# Is Raw Messy?



## Max'sHuman (Oct 6, 2007)

Random question, I know, but I'm considering switching Max to a raw diet and I am wondering how messy it is?

I base this on the bloody scene of ChrissyBzs fish feedings and the memory of giving Max a Dingo bone that had a red filling and left little red flecks on the carpet.

If it is messy, what do you do about it/how do you do damage control?


----------



## RBark (Sep 10, 2007)

I feed him outside. I tried to do it inside on a towel, but it was a pain. Now I just toss it onto my patio or yard, and he licks up whatever mess there is. And since it's outside, I don't need to disinfect it.

Blood will get on the ground, but the dog usually licks it up.


----------



## briteday (Feb 10, 2007)

When the weather is nice my dogs eat on the patio. If it is wet or cold they eat in the laundry room with a gate across it. Then I go in and just wipe down the floor with a few wet wipes, mop weekly with a bit of bleach in the water.

If you have kids, especially small ones, in the house you may need to keep raw food and kids well separated. Kids have a tendency to touch everything and then put their hands in their mouths. Not good with raw meat around.


----------



## Shaina (Oct 28, 2007)

I've been wondering the same thing, Max'sHuman. I kept picturing pools of blood and bits of muscle left everywhere...ew


----------



## RBark (Sep 10, 2007)

Shaina said:


> I've been wondering the same thing, Max'sHuman. I kept picturing pools of blood and bits of muscle left everywhere...ew


Nah, no pools of blood or bits of muscle.


----------



## Max'sHuman (Oct 6, 2007)

Suspicious confirmed.

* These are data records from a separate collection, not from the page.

(* ===== verification/X25519.v ===== *)
(** * X25519 and the kernel PRNG (crypto.c, part 6)

    A field element is five 64-bit limbs of 51 bits; 128-bit products are kept at
    their width.  [fe_*] take the values of their arguments before writing the
    result, so a result that aliases an argument is the same function. *)

From Stdlib Require Import ZArith Zpow_facts Lia.
From stdpp Require Import base numbers list tactics.
From S2P Require Import Prelude.

Definition u128 (z : Z) : Z := z mod 2 ^ 128.

Module X.

Record fe := Fe { l0 : Z; l1 : Z; l2 : Z; l3 : Z; l4 : Z }.

Definition FE_MASK : Z := Z.shiftl 1 51 - 1.

Definition fe_zero : fe := Fe 0 0 0 0 0.
Definition fe_one : fe := Fe 1 0 0 0 0.

Definition fe_add (f g : fe) : fe :=
  Fe (u64 (l0 f + l0 g)) (u64 (l1 f + l1 g)) (u64 (l2 f + l2 g)) (u64 (l3 f + l3 g)) (u64 (l4 f + l4 g)).

Definition fe_sub (f g : fe) : fe :=
  let p0 := 4 * Z.shiftl 1 51 - 76 in
  let pi := 4 * Z.shiftl 1 51 - 4 in
  Fe (u64 (l0 f - l0 g + p0)) (u64 (l1 f - l1 g + pi)) (u64 (l2 f - l2 g + pi))
     (u64 (l3 f - l3 g + pi)) (u64 (l4 f - l4 g + pi)).

(** [c = (uint64_t)(t >> 51); t &= FE_MASK;] *)
Definition carry (t : Z) : Z := u64 (Z.shiftr t 51).
Definition low (t : Z) : Z := Z.land t FE_MASK.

I guess I'll have to wait until I move into the new place in August. Since I'm renting I MUST keep the inside of the apartment clean and the current one doesn't have a patio. But my new one does. So good to know. Thanks guys!


----------



## lovemygreys (Jan 20, 2007)

Feed in a crate or, I know some people that put down shower curtain liners for meals and teach their dogs to eat on that.


----------



## digits mama (Jun 13, 2007)

Painters drop cloths if it is yuckky outside. after they are done I toss them in washing machine. I use an xpen too so they dont drag around the house.


----------



## ChrissyBz (Aug 10, 2007)

ROFL Max! I do the messy stuff(such as fish) on the porch. Their main diet is boneless beef chunks and oats. That all goes in a bowl inside and doesn't create much mess. And when the dogs are done with the fish out side all that is left are a few scales.
Everything else is GONE.

I find this to be not too much work and the really only feasible option, where I live. In the US there are a lot more options.


----------



## Willowy (Dec 10, 2007)

When I give my dogs their raw chicken quarters, I just put an old towel down. Moose gets his in the yard (no towel necessary, LOL!), Toby gets his meal in the bathroom, and Penny gets her chicken in the entryway. I have to feed them in separate areas because the high value of the raw chicken causes them to fight if they're together. Penny and Toby get excited when they see me getting the towels out. They don't drag their food off of the towels, and I just gather up the towels and wash them separately in hot water.


----------



## Max'sHuman (Oct 6, 2007)

Thanks for the tips guys. Guess I'll have to invest in a drop cloth or liner or some sort if I do the switch. I think Max would really enjoy a raw diet and I am starting to lean more and more towards it. Even the premium foods keep having stuff go on recall and I don't want to have to check every day to make sure Max's food is still safe. It's so irritating. Why can't companies whose only job is to manufacture dog food get it straight? I just want Max to be healthy...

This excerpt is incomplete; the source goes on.